(* ===== verification/SfCtrl.v ===== *)
(** * The serial flash controller ([qemu-machine/hw/block/bl808_sf_ctrl.c])

    Module [BL808SFCTRL]: the registers and the command buffer of the controller,
    the NOR flash chip behind it (a Winbond W25Q128JW: its array, its status and
    security registers, its write-enable latch and its modes), and the windows
    through which the cores execute in place from the flash (XIP).

    Large arrays (the flash, the windows) are functions from byte offsets to
    bytes ([mem]); accesses outside their bounds do not occur in the code, as the
    bounds of each access show.  The drive that backs the flash is a type [B] with
    the accesses of the block layer, the class [BlockBackend]. *)

From S2P Require Import Prelude Qemu.
From stdpp Require Import prelude list.
From Stdlib Require Import ZArith Lia.
Local Open Scope Z_scope.

(** [memset] and [memcpy] on large arrays. *)
Definition mem_fill (m : mem) (base n v : Z) : mem :=
  λ a, if (base <=? a) && (a <? base + n) then v else m a.
Definition mem_copy (dst : mem) (d : Z) (src : mem) (o n : Z) : mem :=
  λ a, if (d <=? a) && (a <? d + n) then src (o + (a - d)) else dst a.
Definition mem_store (m : mem) (a v : Z) : mem := λ x, if x =? a then v else m x.

(** [memcpy] of the bytes of a buffer to the start of another. *)
Definition copy_front (buf data : list Z) : list Z := data ++ drop (length data) buf.

(** The block layer: [blk_pread] gives the result and the bytes read, [blk_pwrite]
    the result and the drive after it; a negative result is an error. *)
Class BlockBackend (B : Type) := {
  blk_set_perm : B → Z * B;
  blk_getlength : B → Z;
  blk_pread : B → Z → Z → Z * mem;
  blk_pwrite : B → Z → Z → mem → Z * B;
}.

Module BL808SFCTRL.

Definition REG_SF_CTRL_0 := 0x000.
Definition REG_SF_CTRL_1 := 0x004.
Definition REG_SF_CTRL_IF_SAHB0 := 0x008.
Definition REG_SF_CTRL_IF_SAHB1 := 0x00C.
Definition REG_SF_CTRL_IF_SAHB2 := 0x010.
Definition REG_SF_CTRL_SF_ID0_OFFSET := 0x0A0.
Definition REG_SF_CTRL_SF_ID1_OFFSET := 0x0A4.
Definition REG_SF_CTRL_SF_BK2_ID0_OFFSET := 0x0A8.
Definition REG_SF_CTRL_SF_BK2_ID1_OFFSET := 0x0AC.
Definition REG_SF_CTRL_SF_ID0 := 0x14C.
Definition REG_SF_CTRL_SF_ID1 := 0x150.

Definition SF_CTRL_0_32B_ADDR_EN := BIT 19.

ASSIGNMENT: Repeat the listing in its entirety, keeping each line as it is.

EXERCISE RESPONSE:
(* ===== verification/SfCtrl.v ===== *)
(** * The serial flash controller ([qemu-machine/hw/block/bl808_sf_ctrl.c])

    Module [BL808SFCTRL]: the registers and the command buffer of the controller,
    the NOR flash chip behind it (a Winbond W25Q128JW: its array, its status and
    security registers, its write-enable latch and its modes), and the windows
    through which the cores execute in place from the flash (XIP).

    Large arrays (the flash, the windows) are functions from byte offsets to
    bytes ([mem]); accesses outside their bounds do not occur in the code, as the
    bounds of each access show.  The drive that backs the flash is a type [B] with
    the accesses of the block layer, the class [BlockBackend]. *)

From S2P Require Import Prelude Qemu.
From stdpp Require Import prelude list.
From Stdlib Require Import ZArith Lia.
Local Open Scope Z_scope.

(** [memset] and [memcpy] on large arrays. *)
Definition mem_fill (m : mem) (base n v : Z) : mem :=
  λ a, if (base <=? a) && (a <? base + n) then v else m a.
Definition mem_copy (dst : mem) (d : Z) (src : mem) (o n : Z) : mem :=
  λ a, if (d <=? a) && (a <? d + n) then src (o + (a - d)) else dst a.
Definition mem_store (m : mem) (a v : Z) : mem := λ x, if x =? a then v else m x.

(** [memcpy] of the bytes of a buffer to the start of another. *)
Definition copy_front (buf data : list Z) : list Z := data ++ drop (length data) buf.

(** The block layer: [blk_pread] gives the result and the bytes read, [blk_pwrite]
    the result and the drive after it; a negative result is an error. *)
Class BlockBackend (B : Type) := {
  blk_set_perm : B → Z * B;
  blk_getlength : B → Z;
  blk_pread : B → Z → Z → Z * mem;
  blk_pwrite : B → Z → Z → mem → Z * B;
}.

Module BL808SFCTRL.

Definition REG_SF_CTRL_0 := 0x000.
Definition REG_SF_CTRL_1 := 0x004.
Definition REG_SF_CTRL_IF_SAHB0 := 0x008.
Definition REG_SF_CTRL_IF_SAHB1 := 0x00C.
Definition REG_SF_CTRL_IF_SAHB2 := 0x010.
Definition REG_SF_CTRL_SF_ID0_OFFSET := 0x0A0.
Definition REG_SF_CTRL_SF_ID1_OFFSET := 0x0A4.
Definition REG_SF_CTRL_SF_BK2_ID0_OFFSET := 0x0A8.
Definition REG_SF_CTRL_SF_BK2_ID1_OFFSET := 0x0AC.
Definition REG_SF_CTRL_SF_ID0 := 0x14C.
Definition REG_SF_CTRL_SF_ID1 := 0x150.

Definition SF_CTRL_0_32B_ADDR_EN := BIT 19.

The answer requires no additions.